I recently had a few customers request a support session to fix timesheets that could not be edited as well as changes to the Home Page and various web parts. The Administrators were not performing the changes. In 2013 for both on premise and Project Online, users can edit the web parts in PWA and this not a permission you can turn off in Server Settings.
One user had added the My Tasks web part to her timesheet page. This modified the timesheet page for everyone. Adding the My Tasks web part also locks the timesheets for editing! Naturally this occurred on a Friday so everyone was trying to save and send their timesheets. Those of you that are familiar with editing pages in PWA are probably thinking no big deal just delete the web part. Well, that’s where things got buggy. Clicking on the drop down arrow in the web part did not open the menu.
So we changed the Compatibility View Settings and added the site. Still could not open the menu. After what seemed to be a million clicks the menu finally opened and we were able to delete the My Tasks web part from the timesheet page. Everyone was now able to edit their timesheet.
Integent strongly recommends enforcing a business rule that only Administrators can modify web parts in PWA.

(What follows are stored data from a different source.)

End Pinned.

(** Every world the page can reach numbers its timers below [next_tid]. *)

Lemma exec_fresh c w : timers_fresh w -> timers_fresh (exec c w).
Proof.
  unfold timers_fresh. intros H.
  destruct c; simpl; try exact H.
  apply Forall_app. split.
  - eapply Forall_impl; [exact H |]. simpl. intros t Ht. lia.
  - constructor; [simpl; lia | constructor].
Qed.

Lemma run_cmds_fresh cs w : timers_fresh w -> timers_fresh (run_cmds cs w).
Proof.
  revert w. induction cs as [| c cs IH]; intros w H; [exact H |].
  rewrite run_cmds_cons. apply IH. apply exec_fresh. exact H.
Qed.

Lemma step_fresh w ev w' :
  step w ev = Some w' -> timers_fresh w -> timers_fresh w'.
Proof.
  intros Hstep H.
  destruct ev; simpl in Hstep;
    repeat match type of Hstep with
      | (if ?b then _ else _) = Some _ => destruct b
      | match ?o with Some _ => _ | None => _ end = Some _ =>
          destruct o eqn:?
      end;
    try discriminate; injection Hstep as <-;
    try (apply run_cmds_fresh); try exact H.
  unfold timers_fresh in *. simpl. apply Forall_list_filter. exact H.
Qed.

Lemma reachable_timers_fresh w : reachable w -> timers_fresh w.
Proof.
  intros (now & ls & sdk & evs & Hrun).
  assert (H0 : timers_fresh (boot now ls sdk)).
  { unfold boot. apply run_cmds_fresh. constructor. }
  revert Hrun H0. generalize (boot now ls sdk) as w0.
  induction evs as [| ev evs IH]; intros w0 Hrun H0; simpl in Hrun.
  - injection Hrun as <-. exact H0.
  - destruct (step w0 ev) as [w1 |] eqn:Hstep; [| discriminate].
    apply (IH w1 Hrun). apply (step_fresh _ _ _ Hstep H0).
Qed.

(** ** loadMore with a continuation *)

(** C2: when [loadMore] runs with a continuation stored, its first
    command sets loading true, it issues no request itself, and it arms one
    timer due 2000 ms after the current time whose function is the
    next-page call. In every execution that follows, that timer fires, and
    so the next-page call is made, only at a time at least 2000 ms after
    the invocation. *)
Theorem loadMore_delays_nextPage (w : World) (c : Continuation) :
  nextPage (st w) = Some c ->
  timers_fresh w ->
  let w1 := run_cmds (loadMore w) w in
  exists p rest,
    c = DelayedNextPage p
    /\ loadMore w = SetLoading true :: rest
    /\ loading (st w1) = true
    /\ requests_issued (loadMore w) = []
    /\ page_reqs w1 = page_reqs w
    /\ timers w1
       = timers w ++ [{| tid := next_tid w; due := clock w + 2000;
                         thunk := CallNextPage p |}]
    /\ forall evs w2 w3,
         run w1 evs = Some w2 ->
         step w2 (TimerFires (next_tid w)) = Some w3 ->
         clock w + 2000 <= clock w2
         /\ page_reqs w3 = page_reqs w2 ++ [ReqNextPage p].
Proof.
  intros Hc Hfresh w1. subst w1. unfold loadMore. rewrite Hc.
  destruct c as [p]. exists p. eexists.
  split; [reflexivity |]. split; [reflexivity |].
  split; [reflexivity |]. split; [reflexivity |].
  split; [reflexivity |]. split; [reflexivity |].
  intros evs w2 w3 Hrun Hfire.
  assert (Hpin : timer_pinned (next_tid w) (clock w + 2000) (CallNextPage p)
                   (run_cmds (SetLoading true
                              :: continuation_body (DelayedNextPage p)) w)).
  { split; simpl; [lia |].
    apply Forall_app. split.
    - unfold timers_fresh in Hfresh.
      eapply Forall_impl; [exact Hfresh |].
      simpl. intros t Hlt Heq. lia.
    - constructor; [| constructor]. simpl. intros _. split; reflexivity. }
  pose proof (run_pinned _ _ _ _ _ _ Hrun Hpin) as Hpin2.
  destruct (fire_pinned _ _ _ _ _ Hpin2 Hfire) as [Hle ->].
  split; [exact Hle | reflexivity].
Qed.

Lemma loadMore_delays_nextPage_witness :
  let w := after_first_page in
  let w1 := run_cmds (loadMore w) w in
  exists p rest,
    DelayedNextPage more_pages = DelayedNextPage p
    /\ loadMore w = SetLoading true :: rest
    /\ loading (st w1) = true
    /\ requests_issued (loadMore w) = []
    /\ page_reqs w1 = page_reqs w
    /\ timers w1
       = timers w ++ [{| tid := next_tid w; due := clock w + 2000;
                         thunk := CallNextPage p |}]
    /\ forall evs w2 w3,
         run w1 evs = Some w2 ->
         step w2 (TimerFires (next_tid w)) = Some w3 ->
         clock w + 2000 <= clock w2
         /\ page_reqs w3 = page_reqs w2 ++ [ReqNextPage p].
Proof.
  apply (loadMore_delays_nextPage after_first_page
           (DelayedNextPage more_pages)); [reflexivity | constructor].
Defined.

(** ** The calendar *)

Import JsDate.

Lemma is_leap_spec y :
  is_leap y = true <-> (y mod 4 = 0 /\ y mod 100 <> 0) \/ y mod 400 = 0.
Proof.
  unfold is_leap.
  rewrite orb_true_iff, andb_true_iff, negb_true_iff, !Z.eqb_eq, Z.eqb_neq.
  reflexivity.
Qed.

Lemma days_in_month_cases y m :
  1 <= m <= 12 ->
  (m = 2 /\ ((is_leap y = true /\ days_in_month y m = 29) \/ (is_leap y = false /\ days_in_month y m = 28)))
  \/ ((m = 4 \/ m = 6 \/ m = 9 \/ m = 11) /\ days_in_month y m = 30)
  \/ ((m = 1 \/ m = 3 \/ m = 5 \/ m = 7 \/ m = 8 \/ m = 10 \/ m = 12) /\ days_in_month y m = 31).
Proof.
  intros H. unfold days_in_month.
  assert (m = 1 \/ m = 2 \/ m = 3 \/ m = 4 \/ m = 5 \/ m = 6 \/ m = 7 \/ m = 8 \/ m = 9 \/ m = 10 \/ m = 11 \/ m = 12) as Hm by lia.
  repeat (destruct Hm as [-> | Hm]); try subst m; simpl; try tauto.
  destruct (is_leap y); tauto.
Qed.

Lemma era_date_valid doe :
  0 <= doe < 146097 ->
  let '(y0, m, d) := era_date doe in
  0 <= y0 <= 400 /\ 1 <= m <= 12 /\ 1 <= d <= days_in_month y0 m
  /\ days_from_civil y0 m d = doe - 719468
  /\ (y0 = 400 <-> 146037 <= doe).
Proof.
  intros H. unfold era_date. cbv zeta.
  set (yoe := (doe - doe / 1460 + doe / 36524 - doe / 146096) / 365).
  set (doy := doe - (365 * yoe + yoe / 4 - yoe / 100)).
  set (mp := (5 * doy + 2) / 153).
  set (d := doy - (153 * mp + 2) / 5 + 1).
  set (m := if mp <? 10 then mp + 3 else mp - 9).
  assert (Hy : 0 <= yoe <= 399 /\ 0 <= doy <= 365).
  { subst doy yoe. Z.to_euclidean_division_equations; lia. }
  assert (Hmp : 0 <= mp <= 11) by (subst mp; Z.to_euclidean_division_equations; lia).
  assert (Hd : 1 <= d <= 31) by (subst d mp; Z.to_euclidean_division_equations; lia).
  assert (Hm : 1 <= m <= 12 /\ (mp < 10 /\ m = mp + 3 \/ 10 <= mp /\ m = mp - 9)).
  { subst m. destruct (Z.ltb_spec mp 10); lia. }
  assert (Hleap : doy = 365 -> (yoe + 1) mod 4 = 0 /\ ((yoe + 1) mod 100 <> 0 \/ (yoe + 1) mod 400 = 0)).
  { subst doy yoe. intros. Z.to_euclidean_division_equations; lia. }
  assert (Hdoy : (153 * mp + 2) / 5 <= doy < (153 * (mp + 1) + 2) / 5).
  { subst mp. Z.to_euclidean_division_equations; lia. }
  assert (Hdoe : doe = yoe * 365 + yoe / 4 - yoe / 100 + doy) by (subst doy; lia).
  assert (H400 : yoe = 399 /\ doy >= 306 <-> 146037 <= doe).
  { subst doy yoe. Z.to_euclidean_division_equations; lia. }
  assert (Hdeq : d = doy - (153 * mp + 2) / 5 + 1) by reflexivity.
  assert (Hmp10 : 10 <= mp <-> 306 <= doy).
  { subst mp. Z.to_euclidean_division_equations; lia. }
  clearbody yoe doy mp d m.
  assert (Hy0 : (if m <=? 2 then yoe + (if m <=? 2 then 1 else 0) - 1
                 else yoe + (if m <=? 2 then 1 else 0)) = yoe)
    by (destruct (m <=? 2); lia).
  split; [destruct (m <=? 2); lia |].
  split; [lia |].
  split; [| split].
  - split; [lia |].
    destruct (days_in_month_cases (yoe + (if m <=? 2 then 1 else 0)) m
                ltac:(lia))
      as [[Hm2 [[Hl ->] | [Hl ->]]] | [[Hm30 ->] | [Hm31 ->]]].
    + Z.to_euclidean_division_equations; lia.
    + assert (Hn : ~ ((yoe + 1) mod 4 = 0
                      /\ ((yoe + 1) mod 100 <> 0 \/ (yoe + 1) mod 400 = 0))).
      { intros Hc. subst m. simpl in Hl.
        assert (is_leap (yoe + 1) = true) as Ht
          by (apply is_leap_spec; tauto).
        congruence. }
      assert (doy <> 365) by tauto.
      Z.to_euclidean_division_equations; lia.
    + Z.to_euclidean_division_equations; lia.
    + Z.to_euclidean_division_equations; lia.
  - unfold days_from_civil. cbv zeta. rewrite Hy0.
    replace (yoe / 400) with 0 by (symmetry; apply Z.div_small; lia).
    replace (if 2 <? m then m - 3 else m + 9) with mp
      by (destruct (Z.ltb_spec 2 m); lia).
    replace (yoe - 0 * 400) with yoe by lia.
    lia.
  - destruct (Z.leb_spec m 2); lia.
Qed.

Lemma civil_from_days_era days :
  civil_from_days days
  = let z := days + 719468 in
    let '(y0, m, d) := era_date (z mod 146097) in
    (y0 + z / 146097 * 400, m, d).
Proof.
  unfold civil_from_days, era_date. cbv zeta.
  replace (days + 719468 - (days + 719468) / 146097 * 146097)
    with ((days + 719468) mod 146097)
    by (rewrite Z.mod_eq by lia; lia).
  f_equal. f_equal. lia.
Qed.

Lemma is_leap_era y e : is_leap (y + e * 400) = is_leap y.
Proof.
  unfold is_leap.
  replace ((y + e * 400) mod 4) with (y mod 4)
    by (replace (y + e * 400) with (y + (e * 100) * 4) by lia;
        symmetry; apply Z_mod_plus_full).
  replace ((y + e * 400) mod 100) with (y mod 100)
    by (replace (y + e * 400) with (y + (e * 4) * 100) by lia;
        symmetry; apply Z_mod_plus_full).
  replace ((y + e * 400) mod 400) with (y mod 400)
    by (symmetry; apply Z_mod_plus_full).
  reflexivity.
Qed.

Lemma days_in_month_era y e m :
  days_in_month (y + e * 400) m = days_in_month y m.
Proof. unfold days_in_month. rewrite is_leap_era. reflexivity. Qed.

The only way to prevent scenarios such as this is to modify the site permissions. If you are going to do this Integent recommends you copy an existing group and modify the permissions. Leave the default groups alone!
Select a permission group such as contribute in Permission Levels and scroll down and click Copy Permission Level.
Deselect those permissions you do not wish users to have and click Save.
From Site Settings | Site Permissions click Create Group to create a new SharePoint group and assign it the permission level you just created. Give it a unique name and click Save.
To prevent these permissions from returning to the default when the daily sync occurs you must disable the Enable Project Web App Sync in Server Settings |User Sync Settings.
Test the results in dev before applying to production and remember you now have to manually manage permissions for this new group.